(** A spec whose node specs all resolve, with distinct names without dots
    and with every [input] absent, "qsiprep" or the name of a node of the
    spec, is built: the workflow has one sub-workflow for each node spec. *)
Theorem well_formed_spec_is_built workflow_spec name nodes units :
  resolve_nodes env available omp_nthreads skip_odf_plots (spec_nodes workflow_spec)
    = Ok (nodes, units) →
  NoDup (ns_name <$> spec_nodes workflow_spec) →
  (∀ u, u ∈ units → has_dot (u_name u) = false ∧ NoDup (leaf_names u)) →
  NoDup (recon_workflow_input_fields env) →
  (∀ ns, ns ∈ spec_nodes workflow_spec →
     uses_global_source ns ∨
     ∃ ns', ns' ∈ spec_nodes workflow_spec ∧ ns_input ns = ns_name ns') →
  ∃ wf,
    init_dwi_recon_workflow env output_dir reportlets_dir available omp_nthreads
      skip_odf_plots workflow_spec name = Ok wf ∧
    wf_units wf = units ∧
    length (wf_units wf) = length (spec_nodes workflow_spec).
Proof.
  intros Hres Hnames Hunits Hfields Hinputs.
  pose proof (resolve_nodes_Ok _ _ _ _ _ _ _ Hres) as [Hsame Hnu].
  assert (ns_name <$> spec_nodes workflow_spec = Some <$> (u_name <$> units)) as Hmap.
  { clear -Hnu. induction Hnu as [|ns u nodes' units' [Hn _] _ IH]; [done|].
    by rewrite !fmap_cons, Hn, IH. }
  assert (NoDup (u_name <$> units)) as Hnd.
  { rewrite Hmap in Hnames. by apply NoDup_fmap_1 in Hnames. }
  assert (NoDup (units ≫= unit_node_names)) as Hleaves
    by by apply unit_node_names_NoDup.
  set (wf1 := add_nodes (new name) units).
  assert (wf_units wf1 = units) as Hu1 by done.
  assert (∀ u, u ∈ units → find_unit wf1 (u_name u) = Some u) as Hfind.
  { intros u Hu. apply find_unit_NoDup; by rewrite Hu1. }
  assert (∀ ns, ns ∈ spec_nodes workflow_spec →
            ∃ u, u ∈ units ∧ ns_name ns = Some (u_name u)) as Hunit_of.
  { intros ns [i Hi]%list_elem_of_lookup.
    destruct (Forall2_lookup_l _ _ _ _ _ Hnu Hi) as (u & Hu & Hn & _).
    exists u. split; [by eapply list_elem_of_lookup_2|done]. }
  assert (∀ ns', ns' ∈ nodes → wirable wf1 ns') as Hwirable.
  { intros ns' [i Hi]%list_elem_of_lookup.
    destruct (Forall2_lookup_r _ _ _ _ _ Hsame Hi) as (ns & Hi' & Hn & Hin).
    apply list_elem_of_lookup_2 in Hi'.
    destruct (Hunit_of ns Hi') as (u & Hu & Hnu').
    exists (u_name u). rewrite Hn. split; [done|].
    split; [by apply Hunits|]. split; [by rewrite Hfind|].
    unfold uses_global_source. rewrite Hin.
    destruct (Hinputs ns Hi') as [?|(ns2 & Hin2 & Heq)]; [by left|].
    destruct (Hunit_of ns2 Hin2) as (u2 & Hu2 & Hn2).
    right. exists (u_name u2). split; [congruence|].
    split; [by apply Hunits|]. by rewrite Hfind. }
  assert (NoDup (ns_name <$> nodes)) as Hnames'.
  { assert (ns_name <$> nodes = ns_name <$> spec_nodes workflow_spec) as ->; [|done].
    clear -Hsame. induction Hsame as [|ns ns' l l' [Hn _] _ IH]; [done|].
    by rewrite !fmap_cons, Hn, IH. }
  destruct (connect_nodes_succeeds wf1 wf1 nodes) as [wf2 Hcon]; try done.
  { intros c ns n Hc. by apply elem_of_nil in Hc. }
  pose proof Hcon as Hcon'.
  eapply (connect_nodes_Ok env wf1) in Hcon'
    as (Hn2 & Hu2 & _ & _ & Hc2 & _); [|done|]; last first.
  { intros ns' n Hin Hn. destruct (Hwirable ns' Hin) as (n' & ? & _ & ? & _).
    by simplify_eq. }
  assert (∀ node, node ∈ list_node_names wf2 → is_sink node = true →
            ∃ h leaf, get_node wf2 node = Some (LeafRef h leaf)) as Hsinks.
  { intros node [[-> _]|(u & leaf & Hu & Hleaf & ->)]%list_node_names_elem Hs.
    - by vm_compute in Hs.
    - rewrite Hu2, Hu1 in Hu. exists (u_name u), leaf.
      apply (get_node_leaf_intro wf2 (u_name u) u); [by apply Hunits| |done].
      rewrite (find_unit_units wf2 wf1) by done. by apply Hfind. }
  destruct (proj2 (fill_datasinks_is_Ok output_dir reportlets_dir wf2
                     (list_node_names wf2))) as [wf Hfill].
  { split; [|split].
    - intros node Hin Hs. destruct (Hsinks node Hin Hs) as (h & leaf & ->). by eexists.
    - apply NoDup_filter, list_node_names_NoDup_intro. by rewrite Hu2, Hu1.
    - intros node r Hin Hsf Hg.
      destruct (Hsinks node Hin (has_source_file_is_sink _ Hsf)) as (h & leaf & Hg').
      rewrite Hg in Hg'. injection Hg' as ->.
      apply not_true_is_false.
      intros (c & [= Hdst _] & [Hc|(ns & Hin' & Hr)]%Hc2)%is_connected_true%list_elem_of_fmap.
      + by apply elem_of_nil in Hc.
      + destruct (Hwirable ns Hin') as (n & Hn & Hw).
        rewrite (routed_wirable_dst wf1 ns c n) in Hdst; [done|by apply Hwirable|done..]. }
  exists wf. unfold init_dwi_recon_workflow. rewrite Hres. simpl. fold wf1.
  rewrite (proj2 (_check_repeats_Ok _)); last first.
  { apply list_node_names_NoDup_intro. by rewrite Hu1. }
  simpl. rewrite Hcon. simpl. split; [done|].
  apply fill_datasinks_Ok in Hfill as (_ & Hu & _).
  assert (wf_units wf = units) as Hunits' by congruence.
  split; [done|]. rewrite Hunits'. symmetry. by eapply Forall2_length.
Qed.

End success.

### WHAT IS REQUIRED
With the first line being the one containing "set (wf1 := add_nodes (new name) units)." and the last line the one containing "assert (∀ ns, ns", transcribe exactly the lines above that fall in that range.

### EXPECTED ANSWER
  set (wf1 := add_nodes (new name) units).
  assert (wf_units wf1 = units) as Hu1 by done.
  assert (∀ u, u ∈ units → find_unit wf1 (u_name u) = Some u) as Hfind.
  { intros u Hu. apply find_unit_NoDup; by rewrite Hu1. }
  assert (∀ ns, ns ∈ spec_nodes workflow_spec →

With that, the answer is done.